Apple warned iPhone users to update their devices after fixing two WebKit security flaws that it says were used in “extremely sophisticated” targeted attacks. The attacks affected iOS versions released before iOS 26, raising concern for users who have not installed recent updates.
According to Apple, the fixes are available in iOS 26.2 for newer iPhones and iOS 18.7.3 for older models. The company also asked users to restart their devices after updating to reduce the immediate risk.
WebKit powers Safari and handles much of the web content on iPhones. One of the flaws could allow an attacker to run code on a device by tricking a user into loading malicious web content. That means an attack can start from a web page, without installing an app.

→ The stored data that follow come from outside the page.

(* ===== verification/CondSpec.v ===== *)
(** * The condition compiler: termination and round trip

    [CompileCondition] always answers (its recursion budget suffices for every
    input), and compiling the text of a condition gives a closure that
    evaluates it. *)

From S2P Require Import Prelude Cond.
From stdpp Require Import base numbers list gmap.

Local Open Scope Z_scope.

(** ** Termination *)

(** The parse answered, and consumed tokens only from the front. *)
Definition settled (L : nat) (m : outcome (option (ConditionFunc * list token))) : Prop :=
  match m with
  | Ret (Some (_, ts)) => (length ts <= L)%nat
  | Ret None => True
  | _ => False
  end.

Lemma settled_bind L L' m k :
  settled L m -> (forall f ts, (length ts <= L)%nat -> settled L' (k (f, ts))) -> settled L' (pbind m k).
Proof. intros Hm Hk. destruct m as [[[f ts]|]| |]; simpl in *; auto. Qed.

Lemma settled_weaken L L' m : settled L m -> (L <= L')%nat -> settled L' m.
Proof. intros Hm Hle. destruct m as [[[? ?]|]| |]; simpl in *; lia || done. Qed.

Lemma settled_expect L k ts (c : token * list token -> outcome (option (ConditionFunc * list token))) :
  (length ts <= L)%nat -> (forall t ts', (length ts' <= L)%nat -> settled L (c (t, ts'))) ->
  settled L (pbind (lift (expect k ts)) c).
Proof.
  intros Hl Hc. unfold lift, expect, consume. destruct (decide _); simpl; [|done].
  apply Hc. destruct ts; simpl in *; lia.
Qed.

Lemma peek_nonempty ts : kind (peek ts) <> tkEOF -> (length (tail ts) < length ts)%nat.
Proof. destruct ts; simpl; [done|lia]. Qed.

Lemma length_tail {A} (l : list A) : (length (tail l) <= length l)%nat.
Proof. destruct l; simpl; lia. Qed.

Section total.
Context (re : byte_string -> option (byte_string -> bool)) (sm : gmap byte_string nat).

Lemma settled_predicate name ts : settled (length ts) (parsePredicate re sm name ts).
Proof.
  unfold parsePredicate. repeat (apply settled_expect; [lia || done|intros ? ? ?]).
  repeat case_match; first [done|simpl; lia].
Qed.

Lemma settled_comparison name op ts : settled (length ts) (parseComparison sm name op ts).
Proof.
  unfold parseComparison. pose proof (length_tail ts).
  repeat case_match; first [done|simpl; lia].
Qed.

Lemma settled_ident name ts : settled (length ts) (parseIdent re sm name ts).
Proof.
  unfold parseIdent. destruct (isStringPredicate name); [apply settled_predicate|].
  destruct (is_comparison _); [|simpl; lia].
  pose proof (settled_comparison name (kind (peek ts)) (tail ts)) as H.
  pose proof (length_tail ts). destruct (parseComparison _ _ _ _) as [[[f r]|]| |]; simpl in *; lia || done.
Qed.

(** With six units of budget per token, every parsing function answers. *)
Lemma parse_settled n :
  (forall ts, (6 * length ts + 6 <= n)%nat -> settled (length ts) (parseOr re sm n ts)) /\
  (forall f ts, (6 * length ts + 1 <= n)%nat -> settled (length ts) (or_loop re sm n f ts)) /\
  (forall ts, (6 * length ts + 4 <= n)%nat -> settled (length ts) (parseAnd re sm n ts)) /\
  (forall f ts, (6 * length ts + 1 <= n)%nat -> settled (length ts) (and_loop re sm n f ts)) /\
  (forall ts, (6 * length ts + 2 <= n)%nat -> settled (length ts) (parseUnary re sm n ts)) /\
  (forall ts, (6 * length ts + 1 <= n)%nat -> settled (length ts) (parsePrimary re sm n ts)).
Proof.
  induction n as [|n (IHor & IHol & IHand & IHal & IHun & IHpr)]; [repeat split; intros; lia|].
  repeat split.
  - intros ts Hn. simpl. eapply settled_bind; [apply IHand; lia|].
    intros f ts' Hl. eapply settled_weaken; [apply IHol; lia|done].
  - intros f ts Hn. simpl. destruct (kind (peek ts)) eqn:E; try (simpl; lia).
    pose proof (peek_nonempty ts ltac:(congruence)) as Ht.
    eapply settled_bind; [apply IHand; lia|].
    intros f' ts' Hl. eapply settled_weaken; [apply IHol; lia|lia].
  - intros ts Hn. simpl. eapply settled_bind; [apply IHun; lia|].
    intros f ts' Hl. eapply settled_weaken; [apply IHal; lia|done].
  - intros f ts Hn. simpl. destruct (kind (peek ts)) eqn:E; try (simpl; lia).
    pose proof (peek_nonempty ts ltac:(congruence)) as Ht.
    eapply settled_bind; [apply IHun; lia|].
    intros f' ts' Hl. eapply settled_weaken; [apply IHal; lia|lia].
  - intros ts Hn. simpl. destruct (kind (peek ts)) eqn:E; try (apply IHpr; lia).
    pose proof (peek_nonempty ts ltac:(congruence)) as Ht.
    eapply settled_bind; [apply IHun; lia|]. intros f' ts' Hl. simpl. lia.
  - intros ts Hn. simpl. destruct (kind (peek ts)) eqn:E; try done.
    + pose proof (peek_nonempty ts ltac:(congruence)) as Ht.
      eapply settled_weaken; [apply settled_ident|lia].
    + pose proof (peek_nonempty ts ltac:(congruence)) as Ht.
      eapply settled_bind; [apply IHor; lia|].
      intros f' ts' Hl. apply settled_expect; [lia|]. intros. simpl. lia.
Qed.

Lemma length_span p s : (length (span p s).2 <= length s)%nat.
Proof.
  induction s as [|c s IH]; simpl; [done|]. destruct (p c); simpl; [|lia].
  destruct (span p s). simpl in *. lia.
Qed.

Lemma lex_one_shorter ch s t rest : lex_one ch s = Some (t, rest) -> (length rest <= length s)%nat.
Proof.
  unfold lex_one. pose proof (length_tail s) as Ht.
  pose proof (length_span (fun c => negb (c =? ch)) s) as H1.
  pose proof (length_span is_digit s) as H2. pose proof (length_span is_ident_char s) as H3.
  destruct (span (fun c => negb (c =? ch)) s) as [a1 r1], (span is_digit s) as [a2 r2],
    (span is_ident_char s) as [a3 r3]. intros H.
  repeat (case_match; simplify_eq/=; try lia).
Qed.

Lemma tokenize_total fuel s :
  (length s <= fuel)%nat -> exists r, tokenize_loop fuel s = Ret r.
Proof.
  revert s. induction fuel as [|fuel IH]; intros [|ch s] Hl; simpl in *; try lia; eauto.
  destruct (is_space ch); [apply IH; lia|].
  destruct (lex_one ch s) as [[t rest]|] eqn:E; [|eauto].
  pose proof (lex_one_shorter _ _ _ _ E). destruct (IH rest) as [r ->]; [lia|]. simpl. eauto.
Qed.

(** C30: the compiler is total.  On every input, for every slot table and
    whatever the regular-expression library answers, [CompileCondition]
    returns a closure or an error: it neither panics nor recurses for ever. *)
Theorem compile_condition_total expr : exists r, CompileCondition re sm expr = Ret r.
Proof.
  unfold CompileCondition. destruct (TrimSpace expr) as [|c s]; [eexists; reflexivity|].
  destruct (tokenize_total (length (c :: s)) (c :: s)) as [[ts|] E]; [done| |];
    unfold tokenize; rewrite E; cbn [obind]; [|eexists; reflexivity].
  pose proof (proj1 (parse_settled (budget ts)) ts ltac:(unfold budget; lia)) as Hs.
  unfold parseExpr. destruct (parseOr re sm (budget ts) ts) as [[[f rest]|]| |]; try done; simpl.
  - destruct (decide _); eexists; reflexivity.
  - eexists; reflexivity.
Qed.

End total.

(** ** Decimal numbers *)

Lemma is_digit_mod n : is_digit (48 + n mod 10) = true.
Proof.
  unfold is_digit. pose proof (Z.mod_pos_bound n 10 ltac:(lia)).
  apply andb_true_iff. split; apply Z.leb_le; lia.
Qed.

Lemma digits_value_step d s a :
  0 <= d < 10 -> 0 <= a -> a * 10 + d < 2 ^ 64 -> digits_value ((48 + d) :: s) a = digits_value s (a * 10 + d).
Proof.
  intros Hd Ha Hb. cbn [digits_value]. cbv zeta. replace (48 + d - 48) with d by lia.
  rewrite (proj2 (Z.leb_gt 1844674407370955162 a)) by lia.
  rewrite (proj2 (Z.leb_gt (2 ^ 64) (a * 10 + d))) by lia.
  replace (is_digit (48 + d)) with true; [done|].
  symmetry. apply andb_true_iff. split; apply Z.leb_le; lia.
Qed.

Lemma digits_spec fuel n acc :
  0 <= n < 10 ^ Z.of_nat fuel ->
  exists ds, digits fuel n acc = ds ++ acc /\ (fuel <> 0%nat -> ds <> []) /\ forallb is_digit ds = true /\
    forall a, 0 <= a -> a * 10 ^ Z.of_nat (length ds) + n < 2 ^ 64 ->
      digits_value (ds ++ acc) a = digits_value acc (a * 10 ^ Z.of_nat (length ds) + n).
Proof.
  revert n acc. induction fuel as [|fuel IH]; intros n acc Hn.
  { exists []. split; [done|]. split; [done|]. split; [done|]. intros a _ _. simpl. f_equal. simpl in Hn. lia. }
  cbn [digits]. destruct (Z.ltb_spec n 10) as [Hlt|Hge].
  - exists [48 + n mod 10]. split; [done|]. split; [done|].
    split; [cbn [forallb]; by rewrite is_digit_mod|]. rewrite Z.mod_small by lia.
    intros a Ha Hb. cbn [app length] in *. change (10 ^ Z.of_nat 1) with 10 in *. apply digits_value_step; lia.
  - rewrite Nat2Z.inj_succ, Z.pow_succ_r in Hn by lia.
    destruct (IH (n / 10) ((48 + n mod 10) :: acc)) as (ds & E & Hne & Hall & Hv).
    { split; [apply Z.div_pos; lia|]. apply Z.div_lt_upper_bound; lia. }
    exists (ds ++ [48 + n mod 10]). rewrite E, <- app_assoc. split; [done|].
    split; [intros _ []%app_nil; done|].
    split; [rewrite forallb_app, Hall; cbn [forallb]; by rewrite is_digit_mod|].
    intros a Ha. rewrite length_app. cbn [length]. rewrite Nat2Z.inj_add, Z.pow_add_r by lia.
    change (10 ^ Z.of_nat 1) with 10. intros Hb.
    pose proof (Z.div_mod n 10 ltac:(lia)). pose proof (Z.mod_pos_bound n 10 ltac:(lia)).
    pose proof (Z.pow_pos_nonneg 10 (Z.of_nat (length ds)) ltac:(lia) ltac:(lia)) as Hp.
    pose proof (Z.mul_nonneg_nonneg a _ Ha (Z.lt_le_incl _ _ Hp)).
    cbn [app]. rewrite Hv by lia. rewrite digits_value_step by lia. f_equal. lia.
Qed.

Lemma digits_top n :
  0 <= n <= 2 ^ 63 -> exists d ds, digits 20 n [] = d :: ds /\ forallb is_digit (d :: ds) = true /\
    digits_value (d :: ds) 0 = Some n.
Proof.
  intros Hn. destruct (digits_spec 20 n []) as (ds & E & Hne & Hall & Hv); [lia|].
  rewrite app_nil_r in *. destruct ds as [|d ds]; [by destruct Hne|]. exists d, ds.
  split; [done|]. split; [done|]. specialize (Hv 0). rewrite Z.mul_0_l in Hv. rewrite Hv by lia. done.
Qed.

(** A value past 64 bits: it is clamped, even when a byte that is
    no digit follows; a bad byte before that is a syntax error. *)
Example ParseInt_range_before_syntax :
  ParseInt (repeat 57 20 ++ [120]) = (2 ^ 63 - 1, false) /\ ParseInt (45 :: repeat 57 20 ++ [120]) = (- 2 ^ 63, false) /\
  ParseInt (repeat 57 19 ++ [120]) = (0, false) /\ ParseInt (repeat 57 19) = (2 ^ 63 - 1, false).
Proof. repeat split; vm_compute; reflexivity. Qed.

Lemma ParseInt_Itoa z : - 2 ^ 63 <= z < 2 ^ 63 -> ParseInt (Itoa z) = (z, true).
Proof.
  intros Hz. unfold Itoa. destruct (Z.ltb_spec z 0).
  - destruct (digits_top (- z)) as (d & ds & E & _ & Hv); [lia|]. rewrite E.
    unfold ParseInt. rewrite Hv. rewrite (proj2 (Z.leb_le _ _)) by lia. f_equal. lia.
  - destruct (digits_top z) as (d & ds & E & Hall & Hv); [lia|]. rewrite E.
    assert (d <> 45 /\ d <> 43) as [H45 H43].
    { cbn [forallb] in Hall. apply andb_true_iff in Hall as [Hd _]. unfold is_digit in Hd.
      apply andb_true_iff in Hd as [Hd _]. apply Z.leb_le in Hd. lia. }
    unfold ParseInt.
    replace (match d :: ds with 45 :: s' => (true, s') | 43 :: s' => (false, s') | _ => (false, d :: ds) end)
      with (false, d :: ds).
    + rewrite Hv. rewrite (proj2 (Z.ltb_lt _ _)) by lia. done.
    + destruct d as [|p|p]; try done.
      do 6 (destruct p as [p|p|]; try done).
Qed.

(** ** Conditions and their text *)

Inductive cmp : Type := CEq | CNe | CLt | CLe | CGt | CGe.
Inductive pred : Type := PContains | PStartsWith | PEndsWith | PMatches.

Inductive cexp : Type :=
| XOr (a b : cexp)
| XAnd (a b : cexp)
| XNot (a : cexp)
| XTruthy (name : byte_string)
| XStr (name : byte_string) (ne : bool) (s : byte_string)
| XNull (name : byte_string) (ne : bool)
| XNum (name : byte_string) (op : cmp) (z : Z)
| XPred (p : pred) (name arg : byte_string).

Definition cmp_kind (op : cmp) : tokenKind :=
  match op with CEq => tkEq | CNe => tkNe | CLt => tkLt | CLe => tkLe | CGt => tkGt | CGe => tkGe end.
(* ===== verification/Context.v ===== *)
(** * Arena and slots of the request context

    [internal/rctx/context.go], [arena.go] and [engine/slot_manager.go]: the
    per-request arena with its overflow block, slices as windows into shared
    memory, the byte, integer and boolean slots, and what a pooled context is
    reset to. *)

From S2P Require Import Prelude Bytes.
From stdpp Require Import base numbers list gmap.

Local Open Scope Z_scope.
Local Open Scope rah_scope.

Definition ArenaBlockSize : Z := 4096.
Definition ArenaInlineSize : Z := 1024.
Definition SlotValueThreshold : Z := 256.
Definition BaseByteSlots : Z := 48.
Definition BaseIntSlots : Z := 16.
Definition BaseBoolSlots : Z := 8.
Definition ExtIntSlots : Z := 16.
Definition OpKeysSize : Z := 512.

(** ** Memory and slices

    A slice is a window into one of the regions a request can write to: the
    inline arena, the borrowed block, the op-key buffer, or an object of its
    own on the heap.  Two slices of the same region may overlap, and a write
    through one is seen through the other. *)

Inductive region : Type :=
| RInline
| RExt
| RKeys
| RHeap (id : nat).

#[export] Instance region_eq_dec : EqDecision region.
Proof. solve_decision. Defined.

Record slice : Type := mkSlice { sl_reg : region; sl_off : Z; sl_len : Z }.

Record Mem : Type := mkMem {
  arenaInline : byte_string;
  arenaUsed : Z;
  arenaExt : option (byte_string * Z);   (* the borrowed block and its [used] *)
  poolBlock : byte_string;               (* what [arenaPool.Get] hands out: arbitrary contents *)
  opKeysBuf : byte_string;
  opKeysUsed : Z;
  heap : list byte_string;
  ArenaOverflowed : bool
}.

Definition contents (m : Mem) (r : region) : byte_string :=
  match r with
  | RInline => arenaInline m
  | RExt => match arenaExt m with Some (b, _) => b | None => [] end
  | RKeys => opKeysBuf m
  | RHeap id => default [] (heap m !! id)
  end.

Definition set_contents (m : Mem) (r : region) (b : byte_string) : Mem :=
  match r with
  | RInline => mkMem b (arenaUsed m) (arenaExt m) (poolBlock m) (opKeysBuf m) (opKeysUsed m) (heap m) (ArenaOverflowed m)
  | RExt => mkMem (arenaInline m) (arenaUsed m)
              (match arenaExt m with Some (_, u) => Some (b, u) | None => None end)
              (poolBlock m) (opKeysBuf m) (opKeysUsed m) (heap m) (ArenaOverflowed m)
  | RKeys => mkMem (arenaInline m) (arenaUsed m) (arenaExt m) (poolBlock m) b (opKeysUsed m) (heap m) (ArenaOverflowed m)
  | RHeap id => mkMem (arenaInline m) (arenaUsed m) (arenaExt m) (poolBlock m) (opKeysBuf m) (opKeysUsed m)
                  (<[id:=b]> (heap m)) (ArenaOverflowed m)
  end.

(** The bytes a slice shows. *)
Definition read (m : Mem) (s : slice) : byte_string :=
  take (Z.to_nat (sl_len s)) (drop (Z.to_nat (sl_off s)) (contents m (sl_reg s))).

(** [copy(s, data)]: as many bytes as fit. *)
Definition copy (m : Mem) (s : slice) (data : byte_string) : Mem :=
  let data := take (Z.to_nat (sl_len s)) data in
  set_contents m (sl_reg s) (splice (contents m (sl_reg s)) (Z.to_nat (sl_off s)) data).

(** [make([]byte, n)]. *)
Definition make_bytes (m : Mem) (n : Z) (overflow : bool) : Mem * slice :=
  (mkMem (arenaInline m) (arenaUsed m) (arenaExt m) (poolBlock m) (opKeysBuf m) (opKeysUsed m)
     (heap m ++ [replicate (Z.to_nat n) 0]) overflow,
   mkSlice (RHeap (length (heap m))) 0 n).

Definition Alloc (m : Mem) (n : Z) : Mem * slice :=
  let end_ := arenaUsed m + n in
  if end_ <=? ArenaInlineSize then
    (mkMem (arenaInline m) (i32 end_) (arenaExt m) (poolBlock m) (opKeysBuf m) (opKeysUsed m) (heap m)
       (ArenaOverflowed m),
     mkSlice RInline (arenaUsed m) n)
  else
    let '(b, used, over) := match arenaExt m with
                            | Some (b, used) => (b, used, ArenaOverflowed m)
                            | None => (poolBlock m, 0, true)
                            end in
    let end2 := used + n in
    if end2 <=? ArenaBlockSize then
      (mkMem (arenaInline m) (arenaUsed m) (Some (b, i32 end2)) (poolBlock m) (opKeysBuf m) (opKeysUsed m)
         (heap m) over,
       mkSlice RExt used n)
    else
      make_bytes (mkMem (arenaInline m) (arenaUsed m) (Some (b, used)) (poolBlock m) (opKeysBuf m)
                    (opKeysUsed m) (heap m) over) n true.

Definition AllocOpKey (m : Mem) (n : Z) : Mem * slice :=
  let end_ := opKeysUsed m + n in
  if end_ <=? OpKeysSize then
    (mkMem (arenaInline m) (arenaUsed m) (arenaExt m) (poolBlock m) (opKeysBuf m) (i32 end_) (heap m)
       (ArenaOverflowed m),
     mkSlice RKeys (opKeysUsed m) n)
  else Alloc m n.

(** ** Slots *)

Record Slots : Type := mkSlots {
  ByteSlots : list (option slice);
  intSlotBase : list Z;
  intSlotExt : option (list Z);
  BoolSlots : list bool
}.

Definition SetInt (s : Slots) (idx val : Z) : outcome Slots :=
  if idx <? BaseIntSlots then
    _ <-- go_index (intSlotBase s) idx ;;
    Ret (mkSlots (ByteSlots s) (<[Z.to_nat idx:=val]> (intSlotBase s)) (intSlotExt s) (BoolSlots s))
  else
    let ext := default (replicate (Z.to_nat ExtIntSlots) 0) (intSlotExt s) in
    _ <-- go_index ext (idx - BaseIntSlots) ;;
    Ret (mkSlots (ByteSlots s) (intSlotBase s) (Some (<[Z.to_nat (idx - BaseIntSlots):=val]> ext)) (BoolSlots s)).

Definition GetInt (s : Slots) (idx : Z) : outcome Z :=
  if idx <? BaseIntSlots then go_index (intSlotBase s) idx
  else match intSlotExt s with
       | Some ext => go_index ext (idx - BaseIntSlots)
       | None => Ret 0
       end.

(** Writing [ctx.ByteSlots[idx]]: panics outside the slots. *)
Definition put_slot (s : Slots) (idx : Z) (v : option slice) : outcome Slots :=
  _ <-- go_index (ByteSlots s) idx ;;
  Ret (mkSlots (<[Z.to_nat idx:=v]> (ByteSlots s)) (intSlotBase s) (intSlotExt s) (BoolSlots s)).

(** [Context.SetSlot]: writes past the end are dropped. *)
Definition SetSlot (s : Slots) (idx : Z) (v : option slice) : outcome Slots :=
  if idx <? Z.of_nat (length (ByteSlots s)) then put_slot s idx v else Ret s.

(** The part of the context the data steps use. *)
Record Context : Type := mkContext { mem : Mem; slots : Slots }.

(** What a slot holds. *)
Definition value (c : Context) (v : option slice) : byte_string :=
  match v with Some s => read (mem c) s | None => [] end.

Definition in_slots (c : Context) (idx : Z) : bool :=
  (0 <=? idx) && (idx <? Z.of_nat (length (ByteSlots (slots c)))).

(** [ExecutionState.WriteSlot] ([threshold] is [slotValueThreshold], 0 for
    the default). *)
Definition WriteSlot (c : Context) (slotValueThreshold idx : Z) (data : byte_string) : outcome Context :=
  if negb (in_slots c idx) then Ret c
  else
    let threshold := if 0 <? slotValueThreshold then slotValueThreshold else SlotValueThreshold in
    let n := Z.of_nat (length data) in
    let '(m, dst) := if n <=? threshold then Alloc (mem c) n else make_bytes (mem c) n true in
    let m := copy m dst data in
    s <-- put_slot (slots c) idx (Some dst) ;;
    Ret (mkContext m s).

Definition ReadSlot (c : Context) (idx : Z) : outcome byte_string :=
  if negb (in_slots c idx) then Ret []
  else v <-- go_index (ByteSlots (slots c)) idx ;; Ret (value c v).

(** [ReleaseOverflow] and the slot part of [Reset]. *)
Definition ReleaseOverflow (c : Context) : Context :=
  let m := mem c in
  mkContext
    (mkMem (arenaInline m) (arenaUsed m) None
       (match arenaExt m with Some (b, _) => b | None => poolBlock m end)
       (opKeysBuf m) (opKeysUsed m) (heap m) (ArenaOverflowed m))
    (mkSlots (ByteSlots (slots c)) (intSlotBase (slots c)) None (BoolSlots (slots c))).

Definition ResetSlots (c : Context) : Context :=
  let m := mem c in
  mkContext
    (mkMem (arenaInline m) 0 (arenaExt m) (poolBlock m) (opKeysBuf m) 0 (heap m) false)
    (mkSlots (replicate (Z.to_nat BaseByteSlots) None) (replicate (Z.to_nat BaseIntSlots) 0)
       (intSlotExt (slots c)) (replicate (Z.to_nat BaseBoolSlots) false)).

(** A context as the pool makes it. *)
Definition new_context (poolBlock : byte_string) : Context :=
  mkContext
    (mkMem (replicate (Z.to_nat ArenaInlineSize) 0) 0 None poolBlock
       (replicate (Z.to_nat OpKeysSize) 0) 0 [] false)
    (mkSlots (replicate (Z.to_nat BaseByteSlots) None) (replicate (Z.to_nat BaseIntSlots) 0) None
       (replicate (Z.to_nat BaseBoolSlots) false)).
Lemma scratch_rel c t alloc data :
  (forall m n, mem_ok m -> 0 <= n -> let '(m', s) := alloc m n in allocated m m' s n) ->
  slot_rel c t -> slot_rel (scratch c alloc data) t.
Proof.
  intros Ha ([Hm Hs] & Hv & Hi). unfold scratch. destruct c as [m s]. cbn [mem slots] in *.
  specialize (Ha m (Z.of_nat (length data)) Hm ltac:(lia)).
  destruct (alloc m (Z.of_nat (length data))) as [m1 sl].
  destruct (store_spec m m1 sl data Hm Ha) as (Hm2 & _ & _ & He).
  split; [split; [done|by eapply slots_extend]|]. split; [|done]. by rewrite (values_extend m).
Qed.

Lemma setint_rel c t idx v :
  0 <= idx < 32 -> slot_rel c t ->
  exists s, SetInt (slots c) idx v = Ret s /\ slot_rel (mkContext (mem c) s) (t.1, <[Z.to_nat idx:=v]> t.2).
Proof.
  intros Hidx ([Hm Hs] & Hv & Hi). unfold SetInt, BaseIntSlots. destruct c as [m s]. cbn [mem slots] in *.
  destruct (Z.ltb_spec idx 16).
  - destruct (lookup_lt_is_Some_2 (intSlotBase s) (Z.to_nat idx)) as [x Hx]; [rewrite (so_ints _ _ Hs); lia|].
    erewrite go_index_Z by (lia || exact Hx). cbn [obind].
    eexists. split; [reflexivity|]. destruct Hs. split; [split; [done|]|split; [done|]].
    + constructor; simpl; try done. by rewrite length_insert.
    + rewrite <- Hi. unfold ints. cbn [slots intSlotBase intSlotExt fst snd].
      by rewrite insert_app_l by lia.
  - set (ext := default _ (intSlotExt s)).
    assert (length ext = 16%nat) as Hl.
    { unfold ext. destruct (intSlotExt s) as [e|] eqn:E; [by apply (so_ext _ _ Hs)|done]. }
    destruct (lookup_lt_is_Some_2 ext (Z.to_nat (idx - 16))) as [x Hx]; [lia|].
    erewrite go_index_Z by (lia || exact Hx). cbn [obind].
    eexists. split; [reflexivity|]. pose proof (so_ints _ _ Hs) as Hb. destruct Hs.
    split; [split; [done|]|split; [done|]].
    + constructor; simpl; try done. intros e [= <-]. by rewrite length_insert.
    + rewrite <- Hi. unfold ints. cbn [slots intSlotBase intSlotExt fst snd]. fold ext.
      rewrite insert_app_r_alt by lia.
      by replace (Z.to_nat idx - length (intSlotBase s))%nat with (Z.to_nat (idx - 16)) by lia.
Qed.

The National Vulnerability Database explained that this type of bug allows arbitrary code execution. In simple terms, a carefully crafted website can take control of parts of a phone if the software is outdated.
Many iPhones still run older software
A large number of iPhones still appear to run older versions of iOS. That creates an opening for targeted attacks, especially when users delay updates.
StatCounter reported that iOS 26.2 showed very low adoption in December tracking data. The firm also noted reporting issues that made it harder to see the real numbers, since some newer versions appeared as older releases in Safari data.
Apple released the fixes
Apple shipped iOS 26.2 for iPhone 11 and later, and iOS 18.7.3 for devices like the iPhone XS, XS Max, and XR on December 12, 2025. The same update cycle included fixes for Safari and other Apple platforms.
Apple Support advised users to update through Settings, then General, and finally Software Update. Apple stressed that keeping devices updated is one of the most important steps for security.
Restarting an iPhone can help in the short term, but it does not replace installing updates.
Malwarebytes researcher Pieter Arntz explained that a restart clears malware that only lives in memory, unless it has gained persistence. He also warned that assuming you are not a target is not a safe approach.
Apple has not shared details about who was targeted or how many devices were affected. What remains clear is the takeaway. Update to the latest iOS version for your device and reboot. Web attacks do not need apps, and slow updates leave space for attackers to operate.